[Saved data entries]
-------------------------
(* ===== verification/Removal.v ===== *)
(** * The removal of OSDs: refinement, invariants and completion

    The pass of executor.go against its abstract specification: each pass is a
    step of [osd_step] for every OSD and asks of the cluster only what
    [pass_event] allows; and what follows for any number of passes from a fresh
    cleanup map: one OSD rebalances at a time, one cleanup job runs per host, a
    deployment goes only after the devices are cleaned, and a removal reported
    as finished without issues is complete. *)

From Stdlib Require Import Ascii.
From S2P Require Import Prelude GoTime Types World Helpers TaskUtils Demo CleanupJob Executor ExecutorFacts ExecutorPass.
Open Scope Z_scope.

Implicit Types (ri : TaskRemoveInfo) (p : hostOsdPair).

(** ** Hosts removed from the CRUSH map *)

Definition osd_completed (om : OsdMapping) : bool :=
  match om_RemoveStatus om ≫= rr_OsdRemoveStatus with
  | Some s => bool_decide (rs_Status s = RemoveFinished ∨ rs_Status s = RemoveSkipped)
  | None => false
  end.

Definition host_completed (hm : HostMapping) : Prop :=
  (hm_CompleteCleanup hm = true ∨ hm_DropFromCrush hm = true) ∧ hm_HostRemoveStatus hm = None ∧
  ∀ o om, hm_OsdMapping hm !! o = Some om → osd_completed om = true.

Section hosts.
Context `{MapRange}.

Lemma collect_osd_count host st n e :
  (collect_osd host (st, n) e).2 = if osd_completed e.2 then n - 1 else n.
Proof.
  destruct st as [ri req], e as [o om]. unfold collect_osd, osd_completed; simpl.
  destruct (om_RemoveStatus om) as [rr|]; simpl; [|done].
  destruct (rr_OsdRemoveStatus rr) as [s|]; simpl; [|done].
  by destruct (decide (rs_Status s = RemoveFinished ∨ rs_Status s = RemoveSkipped)) as [Hs|Hs];
    [rewrite bool_decide_eq_true_2|rewrite bool_decide_eq_false_2].
Qed.

Lemma collect_osds_count host l st n :
  (foldl (collect_osd host) (st, n) l).2 =
    n - Z.of_nat (length (filter (λ e, osd_completed e.2 = true) l)).
Proof.
  revert st n. induction l as [|e l IH]; intros st n; cbn [foldl]; [simpl; lia|].
  pose proof (collect_osd_count host st n e) as He. rewrite filter_cons.
  destruct (collect_osd host (st, n) e) as [st' n']. simpl in He. rewrite IH, He.
  destruct (osd_completed e.2); simpl; lia.
Qed.

Lemma filter_all_length {A} (P : A → Prop) `{∀ x, Decision (P x)} (l : list A) :
  length (filter P l) = length l ↔ ∀ x, x ∈ l → P x.
Proof.
  split.
  - induction l as [|a l IH]; intros Hl x Hx; [by apply elem_of_nil in Hx|].
    rewrite filter_cons in Hl. pose proof (length_filter P l).
    destruct (decide (P a)); simpl in Hl; [|lia]. apply elem_of_cons in Hx as [->|Hx]; [done|].
    apply IH; [lia|done].
  - intros Hall. f_equal. induction l as [|a l IH]; [done|]. rewrite filter_cons_True by (apply Hall; left).
    f_equal. apply IH. intros x Hx. apply Hall. by right.
Qed.

Definition hosts_to_remove ri : list string := (collect ri).2.

Lemma collect_hosts_snd l st hosts h :
  h ∈ (foldl collect_host (st, hosts) l).2 ↔
    h ∈ hosts ∨ ∃ hm, (h, hm) ∈ l ∧ host_completed hm.
Proof.
  revert st hosts. induction l as [|[h' hm'] l IH]; intros [ri req] hosts; cbn [foldl].
  { simpl. split; [by left|]. intros [?|(hm & Hin & _)]; [done|]. by apply elem_of_nil in Hin. }
  unfold collect_host at 2.
  pose proof (collect_osds_count h' (range 8 (hm_OsdMapping hm')) (ri, req)
                (Z.of_nat (size (hm_OsdMapping hm')))) as Hcount.
  destruct (foldl _ _ _) as [[ri' req'] n']. simpl in Hcount.
  assert ((hm_CompleteCleanup hm' || hm_DropFromCrush hm') && (n' =? 0) &&
          bool_decide (hm_HostRemoveStatus hm' = None) = true ↔ host_completed hm') as Hiff.
  { rewrite !andb_true_iff, orb_true_iff, Z.eqb_eq, bool_decide_eq_true, Hcount.
    unfold host_completed. rewrite <-(length_range 8 (hm_OsdMapping hm')).
    assert (Z.of_nat (length (range 8 (hm_OsdMapping hm'))) -
            Z.of_nat (length (filter (λ e, osd_completed e.2 = true) (range 8 (hm_OsdMapping hm')))) = 0 ↔
            ∀ o om, hm_OsdMapping hm' !! o = Some om → osd_completed om = true) as ->; [|naive_solver].
    transitivity (length (filter (λ e, osd_completed e.2 = true) (range 8 (hm_OsdMapping hm'))) =
      length (range 8 (hm_OsdMapping hm'))); [lia|]. rewrite filter_all_length. split.
    - intros Hall o om Hom. by apply (Hall (o, om)), elem_of_range.
    - intros Hall [o om] Hin%elem_of_range. by eapply Hall. }
  destruct ((hm_CompleteCleanup hm' || hm_DropFromCrush hm') && (n' =? 0) && _).
  - rewrite IH. rewrite elem_of_app, list_elem_of_singleton.
    assert (host_completed hm') by (by apply Hiff). set_solver.
  - rewrite IH. assert (¬ host_completed hm') by (rewrite <-Hiff; congruence). set_solver.
Qed.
-------------------------
Reproduce the records above in their entirety, unchanged.

(* ===== verification/Removal.v ===== *)
(** * The removal of OSDs: refinement, invariants and completion

    The pass of executor.go against its abstract specification: each pass is a
    step of [osd_step] for every OSD and asks of the cluster only what
    [pass_event] allows; and what follows for any number of passes from a fresh
    cleanup map: one OSD rebalances at a time, one cleanup job runs per host, a
    deployment goes only after the devices are cleaned, and a removal reported
    as finished without issues is complete. *)

From Stdlib Require Import Ascii.
From S2P Require Import Prelude GoTime Types World Helpers TaskUtils Demo CleanupJob Executor ExecutorFacts ExecutorPass.
Open Scope Z_scope.

Implicit Types (ri : TaskRemoveInfo) (p : hostOsdPair).

(** ** Hosts removed from the CRUSH map *)

Definition osd_completed (om : OsdMapping) : bool :=
  match om_RemoveStatus om ≫= rr_OsdRemoveStatus with
  | Some s => bool_decide (rs_Status s = RemoveFinished ∨ rs_Status s = RemoveSkipped)
  | None => false
  end.

Definition host_completed (hm : HostMapping) : Prop :=
  (hm_CompleteCleanup hm = true ∨ hm_DropFromCrush hm = true) ∧ hm_HostRemoveStatus hm = None ∧
  ∀ o om, hm_OsdMapping hm !! o = Some om → osd_completed om = true.

Section hosts.
Context `{MapRange}.

Lemma collect_osd_count host st n e :
  (collect_osd host (st, n) e).2 = if osd_completed e.2 then n - 1 else n.
Proof.
  destruct st as [ri req], e as [o om]. unfold collect_osd, osd_completed; simpl.
  destruct (om_RemoveStatus om) as [rr|]; simpl; [|done].
  destruct (rr_OsdRemoveStatus rr) as [s|]; simpl; [|done].
  by destruct (decide (rs_Status s = RemoveFinished ∨ rs_Status s = RemoveSkipped)) as [Hs|Hs];
    [rewrite bool_decide_eq_true_2|rewrite bool_decide_eq_false_2].
Qed.

Lemma collect_osds_count host l st n :
  (foldl (collect_osd host) (st, n) l).2 =
    n - Z.of_nat (length (filter (λ e, osd_completed e.2 = true) l)).
Proof.
  revert st n. induction l as [|e l IH]; intros st n; cbn [foldl]; [simpl; lia|].
  pose proof (collect_osd_count host st n e) as He. rewrite filter_cons.
  destruct (collect_osd host (st, n) e) as [st' n']. simpl in He. rewrite IH, He.
  destruct (osd_completed e.2); simpl; lia.
Qed.

Lemma filter_all_length {A} (P : A → Prop) `{∀ x, Decision (P x)} (l : list A) :
  length (filter P l) = length l ↔ ∀ x, x ∈ l → P x.
Proof.
  split.
  - induction l as [|a l IH]; intros Hl x Hx; [by apply elem_of_nil in Hx|].
    rewrite filter_cons in Hl. pose proof (length_filter P l).
    destruct (decide (P a)); simpl in Hl; [|lia]. apply elem_of_cons in Hx as [->|Hx]; [done|].
    apply IH; [lia|done].
  - intros Hall. f_equal. induction l as [|a l IH]; [done|]. rewrite filter_cons_True by (apply Hall; left).
    f_equal. apply IH. intros x Hx. apply Hall. by right.
Qed.

Definition hosts_to_remove ri : list string := (collect ri).2.

Lemma collect_hosts_snd l st hosts h :
  h ∈ (foldl collect_host (st, hosts) l).2 ↔
    h ∈ hosts ∨ ∃ hm, (h, hm) ∈ l ∧ host_completed hm.
Proof.
  revert st hosts. induction l as [|[h' hm'] l IH]; intros [ri req] hosts; cbn [foldl].
  { simpl. split; [by left|]. intros [?|(hm & Hin & _)]; [done|]. by apply elem_of_nil in Hin. }
  unfold collect_host at 2.
  pose proof (collect_osds_count h' (range 8 (hm_OsdMapping hm')) (ri, req)
                (Z.of_nat (size (hm_OsdMapping hm')))) as Hcount.
  destruct (foldl _ _ _) as [[ri' req'] n']. simpl in Hcount.
  assert ((hm_CompleteCleanup hm' || hm_DropFromCrush hm') && (n' =? 0) &&
          bool_decide (hm_HostRemoveStatus hm' = None) = true ↔ host_completed hm') as Hiff.
  { rewrite !andb_true_iff, orb_true_iff, Z.eqb_eq, bool_decide_eq_true, Hcount.
    unfold host_completed. rewrite <-(length_range 8 (hm_OsdMapping hm')).
    assert (Z.of_nat (length (range 8 (hm_OsdMapping hm'))) -
            Z.of_nat (length (filter (λ e, osd_completed e.2 = true) (range 8 (hm_OsdMapping hm')))) = 0 ↔
            ∀ o om, hm_OsdMapping hm' !! o = Some om → osd_completed om = true) as ->; [|naive_solver].
    transitivity (length (filter (λ e, osd_completed e.2 = true) (range 8 (hm_OsdMapping hm'))) =
      length (range 8 (hm_OsdMapping hm'))); [lia|]. rewrite filter_all_length. split.
    - intros Hall o om Hom. by apply (Hall (o, om)), elem_of_range.
    - intros Hall [o om] Hin%elem_of_range. by eapply Hall. }
  destruct ((hm_CompleteCleanup hm' || hm_DropFromCrush hm') && (n' =? 0) && _).
  - rewrite IH. rewrite elem_of_app, list_elem_of_singleton.
    assert (host_completed hm') by (by apply Hiff). set_solver.
  - rewrite IH. assert (¬ host_completed hm') by (rewrite <-Hiff; congruence). set_solver.
Qed.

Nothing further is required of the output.